Kini, Traveloka telah bekerja sama dengan lebih dari 100 maskapai bertarif rendah (low-cost) dan layanan penuh (full service) untuk rute domestik dan internasional. Total lebih dari 200 ribu rute pesawat terbang di seluruh dunia bisa dibeli di Traveloka. Visi tersebut juga terlihat dari bagaimana Traveloka memiliki dan mengelola pusat riset dan pengembangan (R&D) di Bangalore, India. Traveloka memiliki akses inventori akomodasi di Asia Tenggara yang meliputi hotel, apartemen, guest house, homestay, resort, dan vila. Selain itu, Traveloka juga menawarkan lebih dari 40 opsi pembayaran lokal di setiap negara cakupannya, termasuk dukungan asistensi 24 jam per hari alias setiap saat. Saat ini aplikasi Traveloka telah diunduh lebih dari 40 juta kali di Asia Tenggara. 
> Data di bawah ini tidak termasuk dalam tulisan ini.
(* ===== verification/Telemetry.v ===== *)
(** * Telemetry

    Models [infra/telemetry/manager.go]: the decoding of a state message and one
    poll of the fleet.  The answers of the JSON decoder, of discovery and of the
    clock are arguments; a poll is given the events its [select] picks, in order.
    [TelemetryRun] puts the polls together. *)

From S2P Require Import Prelude Num GoTime GoText Model Config.
From stdpp Require Import base gmap strings list.
From Stdlib Require Import ZArith QArith Lqa Lia Ascii.

#[local] Open Scope string_scope.
#[local] Open Scope list_scope.
#[local] Open Scope Z_scope.

(** The decoded payload; nil pointers are [None]. *)
Record state_msg (F : Type) := MkMsg {
  tm_VehicleID : string;
  tm_SoC : F;
  tm_Available : option bool;
  tm_Charging : option bool;
  tm_PowerKW : F;
  tm_TS : option Z
}.
Arguments MkMsg {F}.
Arguments tm_VehicleID {F}.
Arguments tm_SoC {F}.
Arguments tm_Available {F}.
Arguments tm_Charging {F}.
Arguments tm_PowerKW {F}.
Arguments tm_TS {F}.

Record VehicleStateEvent (F : Type) := MkStateEvent {
  se_Vehicle : Vehicle F;
  se_FleetID : string;
  se_Context : string;
  se_Component : string;
  se_Time : Time
}.
Arguments MkStateEvent {F}.
Arguments se_Vehicle {F}.
Arguments se_FleetID {F}.
Arguments se_Context {F}.
Arguments se_Component {F}.
Arguments se_Time {F}.

(** The part of a topic after its last slash: the last element of
    [strings.Split(topic, "/")]. *)
Fixpoint extractID_go (topic acc : string) : string :=
  match topic with
  | EmptyString => acc
  | String a rest =>
    if bool_decide (a = "/"%char) then extractID_go rest "" else extractID_go rest (acc +:+ String a "")
  end.

Definition extractID (topic : string) : string := extractID_go topic "".

(** [time.Unix(ts, 0)] in the local zone. *)
Definition FromUnix (local ts : Z) : Time := MkTime (wrap64 (ts + 62135596800) * Second) local.

Section process.
Context {F : Type} `{Num F}.
#[local] Open Scope num_scope.

(** [sink] is [false] for a nil sink; the error is that of the decoder. *)
Definition process (sink : bool) (local : Z) (payload : string + state_msg F)
    (topic context : string) (now : Time) : option string * list (VehicleStateEvent F) :=
  match payload with
  | inl err => (Some err, [])
  | inr msg =>
    let id := if bool_decide (tm_VehicleID msg = "") then extractID topic else tm_VehicleID msg in
    let ts := match tm_TS msg with Some ts => FromUnix local ts | None => now end in
    let soc := if tm_SoC msg <? n0 then n0 else if tm_SoC msg >? n1 then n1 else tm_SoC msg in
    let v := MkVehicle id soc false (tm_PowerKW msg) n0 (default false (tm_Available msg))
               (default false (tm_Charging msg)) false time_zero n0 (MkUserProfile time_zero []) ∅ ""
               n0 n0 in
    (None, if sink then [MkStateEvent v "" context "telemetry" ts] else [])
  end.

Definition onPush (sink : bool) (local : Z) (payload : string + state_msg F) (topic : string)
    (now : Time) : list (VehicleStateEvent F) :=
  (process sink local payload topic "push" now).2.

(** ** One poll *)

Record telemetryMessage := MkTelemetry {
  tl_VehicleID : string;
  tl_Payload : string + state_msg F;
  tl_Arrived : Time
}.

(** What [onResponse] puts into the channel. *)
Definition onResponse (topic : string) (payload : string + state_msg F) (now : Time) : telemetryMessage :=
  MkTelemetry (extractID topic) payload now.

(** The case the [select] of [doPoll] takes. *)
Inductive poll_event :=
| PResponse (resp : telemetryMessage) (now : Time)
| PTimeout
| PDone.

(** What a poll adds to [pollResp] and [pollTimeout], observes as latencies and
    writes into [lastCollect], and what reaches the sink. *)
Record poll_result := MkPoll {
  pr_responses : Z;
  pr_timeouts : Z;
  pr_latency : list Duration;
  pr_lastCollect : option Time;
  pr_states : list (VehicleStateEvent F)
}.

(** The expected identifiers; [disc] is [None] for a nil discovery. *)
Definition poll_expected (disc : option (string + list (Vehicle F))) : gset string :=
  match disc with
  | Some (inr vs) => list_to_set (ID <$> vs)
  | _ => ∅
  end.

(** A response is taken from the channel. *)
Definition poll_response (sink : bool) (local : Z) (start : Time) (expected : gset string)
    (r : poll_result) (resp : telemetryMessage) (now : Time) : gset string * poll_result :=
  let '(err, states) := process sink local (tl_Payload resp) "" "poll" now in
  match err with
  | Some _ =>
    (expected, MkPoll (pr_responses r) (pr_timeouts r) (pr_latency r) (pr_lastCollect r)
                 (pr_states r ++ states))
  | None =>
    (expected ∖ {[tl_VehicleID resp]},
     MkPoll (pr_responses r + 1)%Z (pr_timeouts r) (pr_latency r ++ [Sub now start]) (Some now)
       (pr_states r ++ states))
  end.

(** The timeout. *)
Definition poll_timeout (expected : gset string) (r : poll_result) : poll_result :=
  MkPoll (pr_responses r) (pr_timeouts r + Z.of_nat (size expected))%Z (pr_latency r)
    (pr_lastCollect r) (pr_states r).

(** [None] while neither the timeout nor the cancellation has come. *)
Fixpoint poll_loop (sink : bool) (local : Z) (start : Time) (expected : gset string) (r : poll_result)
    (events : list poll_event) : option poll_result :=
  match events with
  | [] => None
  | PTimeout :: _ => Some (poll_timeout expected r)
  | PDone :: _ => Some r
  | PResponse resp now :: events =>
    let '(expected, r) := poll_response sink local start expected r resp now in
    poll_loop sink local start expected r events
  end.

Definition doPoll (sink : bool) (local : Z) (start : Time) (disc : option (string + list (Vehicle F)))
    (events : list poll_event) : option poll_result :=
  poll_loop sink local start (poll_expected disc) (MkPoll 0 0 [] None []) events.
End process.
Arguments telemetryMessage : clear implicits.
Arguments poll_event : clear implicits.
Arguments poll_result : clear implicits.

(** ** Topics *)

Lemma extractID_go_prefix p s acc : extractID_go (p +:+ String "/" s) acc = extractID_go s "".
Proof.
  revert acc. induction p as [|a p IH]; intros acc.
  - change ("" +:+ String "/" s) with (String "/" s). cbn [extractID_go]. by rewrite bool_decide_eq_true_2.
  - change (String a p +:+ String "/" s) with (String a (p +:+ String "/" s)). cbn [extractID_go].
    by case_bool_decide; rewrite IH.
Qed.

Lemma extractID_go_id s acc : no_slash s → extractID_go s acc = acc +:+ s.
Proof.
  revert acc. induction s as [|a s IH]; intros acc Hs; cbn [extractID_go].
  - by rewrite string_app_nil.
  - unfold no_slash in Hs. cbn in Hs. rewrite not_elem_of_cons in Hs. destruct Hs as [Ha Hs].
    rewrite bool_decide_eq_false_2 by done.
    rewrite IH by done. by rewrite string_app_assoc.
Qed.

Lemma extractID_topic prefix id : no_slash id → extractID (prefix +:+ String "/" id) = id.
Proof. intros Hid. unfold extractID. rewrite extractID_go_prefix. by rewrite extractID_go_id. Qed.

(** ** Recorded states *)

(** In every arithmetic, binary64 included: a message that decodes is recorded
    once, with a SoC that is neither below 0 nor above 1, under the identifier
    of its payload or else of its topic; one that does not decode is reported
    and not recorded. *)
Theorem process_spec {F} `{NumOrder F} local (payload : string + state_msg F) topic context now
    prefix id (Htopic : topic = prefix +:+ String "/" id) (Hid : no_slash id) :
  match payload with
  | inl err => process true local payload topic context now = (Some err, [])
  | inr msg => ∃ ev, process true local payload topic context now = (None, [ev]) ∧
      nltb (SoC (se_Vehicle ev)) n0 = false ∧ nltb n1 (SoC (se_Vehicle ev)) = false ∧
      (nltb (tm_SoC msg) n0 = false → nltb n1 (tm_SoC msg) = false → SoC (se_Vehicle ev) = tm_SoC msg) ∧
      ID (se_Vehicle ev) = (if bool_decide (tm_VehicleID msg = "") then id else tm_VehicleID msg)
  end.
Proof.
  subst topic. destruct payload as [err|msg]; [done|]. unfold process. eexists. split; [done|].
  cbn [se_Vehicle SoC ID]. rewrite extractID_topic by done.
  assert (nltb (n1 : F) n0 = false) as H10 by auto with v2g.
  destruct (nltb (tm_SoC msg) n0) eqn:Hl; [by rewrite nltb_irrefl, H10|].
  destruct (nltb n1 (tm_SoC msg)) eqn:Hu; [by rewrite nltb_irrefl, H10|]. done.
Qed.

(** ** Polls *)

Section polls.
Context {F : Type} `{Num F}.

(** A response and the time at which it is taken. *)
Abbreviation taken := (telemetryMessage F * Time)%type.

Definition as_event (x : taken) : poll_event F := PResponse x.1 x.2.

Definition decodes (resp : telemetryMessage F) : bool :=
  match tl_Payload resp with inr _ => true | inl _ => false end.

(** The responses that decode. *)
Definition answered (rs : list taken) : list taken := List.filter (fun x => decodes x.1) rs.

(** Where a poll stands after some responses. *)
Definition poll_after sink local start expected r (rs : list taken) : gset string * poll_result F :=
  foldl (fun st x => poll_response sink local start st.1 st.2 x.1 x.2) (expected, r) rs.

Lemma poll_loop_after sink local start expected r (rs : list taken) tail :
  poll_loop sink local start expected r ((as_event <$> rs) ++ tail) =
  let st := poll_after sink local start expected r rs in poll_loop sink local start st.1 st.2 tail.
Proof.
  revert expected r. induction rs as [|[resp now] rs IH]; intros expected r; [done|].
  rewrite fmap_cons. cbn [app as_event poll_loop fst snd poll_after foldl].
  destruct (poll_response _ _ _ _ _ _ _) as [e1 r1]. apply IH.
Qed.

Lemma poll_response_cases sink local start expected r resp now :
  ∃ states last, poll_response sink local start expected r resp now =
    (if decodes resp then expected ∖ {[tl_VehicleID resp]} else expected,
     MkPoll (pr_responses r + if decodes resp then 1 else 0) (pr_timeouts r)
       (pr_latency r ++ if decodes resp then [Sub now start] else []) last (pr_states r ++ states)) ∧
    length states = if decodes resp && sink then 1%nat else 0%nat.
Proof.
  unfold poll_response, process, decodes. destruct (tl_Payload resp) as [err|msg].
  - exists [], (pr_lastCollect r). by rewrite Z.add_0_r, !app_nil_r.
  - eexists _, _. split; [done|]. by destruct sink.
Qed.

Lemma poll_after_spec sink local start expected r (rs : list taken) :
  let st := poll_after sink local start expected r rs in
  st.1 = expected ∖ list_to_set ((fun x => tl_VehicleID x.1) <$> answered rs) ∧
  pr_responses st.2 = pr_responses r + Z.of_nat (length (answered rs)) ∧
  pr_timeouts st.2 = pr_timeouts r ∧
  pr_latency st.2 = pr_latency r ++ ((fun x => Sub x.2 start) <$> answered rs) ∧
  length (pr_states st.2) = (length (pr_states r) + if sink then length (answered rs) else 0)%nat.
Proof.
  revert expected r. induction rs as [|[resp now] rs IH]; intros expected r.
  { cbn. rewrite difference_empty_L, app_nil_r. destruct sink; split_and!; try done; lia. }
  cbn zeta in IH. unfold poll_after in *. cbn [foldl fst snd].
  assert (answered ((resp, now) :: rs) = if decodes resp then (resp, now) :: answered rs else answered rs) as -> by done.
  destruct (poll_response_cases sink local start expected r resp now) as (states & last & -> & Hs).
  match goal with |- context [foldl _ (?e, ?r') rs] => destruct (IH e r') as (-> & -> & -> & -> & ->) end.
  cbn [pr_responses pr_timeouts pr_latency pr_states]. rewrite length_app, Hs.
  destruct (decodes resp), sink; rewrite <- ?app_assoc; split_and!; try done; cbn; try lia; set_solver.
Qed.

(** A poll that runs into its timeout counts every decodable response once and
    every discovered vehicle that sent none as a timeout; a cancelled poll
    counts no timeout; and the poll is not over before one of the two. *)
Theorem doPoll_counts sink local start vs (rs : list taken) rest :
  let expected : gset string := list_to_set (ID <$> vs) in
  let silent := expected ∖ list_to_set ((fun x => tl_VehicleID x.1) <$> answered rs) in
  (∃ r, doPoll sink local start (Some (inr vs)) ((as_event <$> rs) ++ PTimeout :: rest) = Some r ∧
     pr_responses r = Z.of_nat (length (answered rs)) ∧ pr_timeouts r = Z.of_nat (size silent) ∧
     pr_latency r = (fun x => Sub x.2 start) <$> answered rs ∧
     length (pr_states r) = if sink then length (answered rs) else 0%nat) ∧
  (∃ r, doPoll sink local start (Some (inr vs)) ((as_event <$> rs) ++ PDone :: rest) = Some r ∧
     pr_responses r = Z.of_nat (length (answered rs)) ∧ pr_timeouts r = 0) ∧
  doPoll sink local start (Some (inr vs)) (as_event <$> rs) = None.
Proof.
  cbn zeta. unfold doPoll. cbn [poll_expected].
  destruct (poll_after_spec sink local start (list_to_set (ID <$> vs)) (MkPoll 0 0 [] None []) rs)
    as (E & R & T & L & S). split_and!.
  - rewrite poll_loop_after. cbn [poll_loop]. eexists. split; [done|]. unfold poll_timeout. cbn.
    by rewrite E, R, T, L, S.
  - rewrite poll_loop_after. cbn [poll_loop]. eexists. split; [done|]. by rewrite R, T.
  - by rewrite <- (app_nil_r (as_event <$> rs)), poll_loop_after.
Qed.

(** The identifier in the topic of a polled response is not used for the
    recorded state: a response without [vehicle_id] is recorded for the empty
    identifier, although the poll knows who answered. *)
Theorem poll_drops_topic_id local start vs topic (msg : state_msg F) now
    (Hid : tm_VehicleID msg = "") :
  (∃ r ev, doPoll true local start (Some (inr vs)) [PResponse (onResponse topic (inr msg) now) now; PDone]
         = Some r ∧ pr_states r = [ev] ∧ ID (se_Vehicle ev) = "") ∧
  (∃ ev, onPush true local (inr msg) topic now = [ev] ∧ ID (se_Vehicle ev) = extractID topic).
Proof.
  unfold doPoll, onPush, poll_loop, poll_response, process, onResponse. cbn -[extractID]. rewrite Hid.
  split; [eexists _, _|eexists]; (split; [done|]); done.
Qed.
End polls.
Menurut Crunchbase–sebuah platform terkemuka mengenai perusahaan inovatif yang menjadi rujukan pengusaha, investor, peneliti pasar, dan tenaga penjualan–Traveloka adalah agregator perjalanan daring yang membantu pelanggan memilih dan memesan lokasi perjalanan. Traveloka adalah mesin pencari layanan penerbangan di Indonesia. Layanannya mencakup sebagian besar rute domestik dan maskapai penerbangan. Traveloka memperluas jangkauannya dengan beroperasi di 6 negara dan bereksperimen dengan cara-cara baru untuk menciptakan dampak besar di pasar dan industri yang mereka sentuh. Traveloka dikategorikan ke dalam perusahaan yang bergerak dalam big data, hiburan dalam penerbangan (in-flight) entertainment, mesin pencari (search engine) dan perjalanan (travel). 

Traveloka telah mengakuisisi 3  perusahaan sejenis, yaitu Pegipegi, Travelbook, dan Mytour di tahun 2018. Pegipegi adalah perusahaan pemesanan tiket hotel, pesawat, dan kereta api asal Indonesia. Travelbook adalah perusahaan perjalanan daring asal Filipina yang didedikasikan untuk menawarkan pemesanan hotel bernilai tinggi. Sementara  Mytour adalah perusahaan Vietnam yang menyediakan layanan pemesanan daring. Ekspansi Traveloka menunjukkan kemampuannya menguasai pasar dan melakukan disrupsi sektor perjalanan serta akomodasi dengan memaksimalkan teknologi informasi dan komunikasi (ICT).  Capaian Traveloka yang menonjol di sektor perjalanan dan akomodasi mendapatkan pengakuan dengan mendapatkan julukan sebagai kings. Kings adalah perusahaan yang telah memenangkan pertempuran di sektor atau industri tertentu. Pelago Capital dan Nikaia Ventures memperkirakan Traveloka akan tumbuh pesat karena belum mendapatkan pesaing yang sepadan. 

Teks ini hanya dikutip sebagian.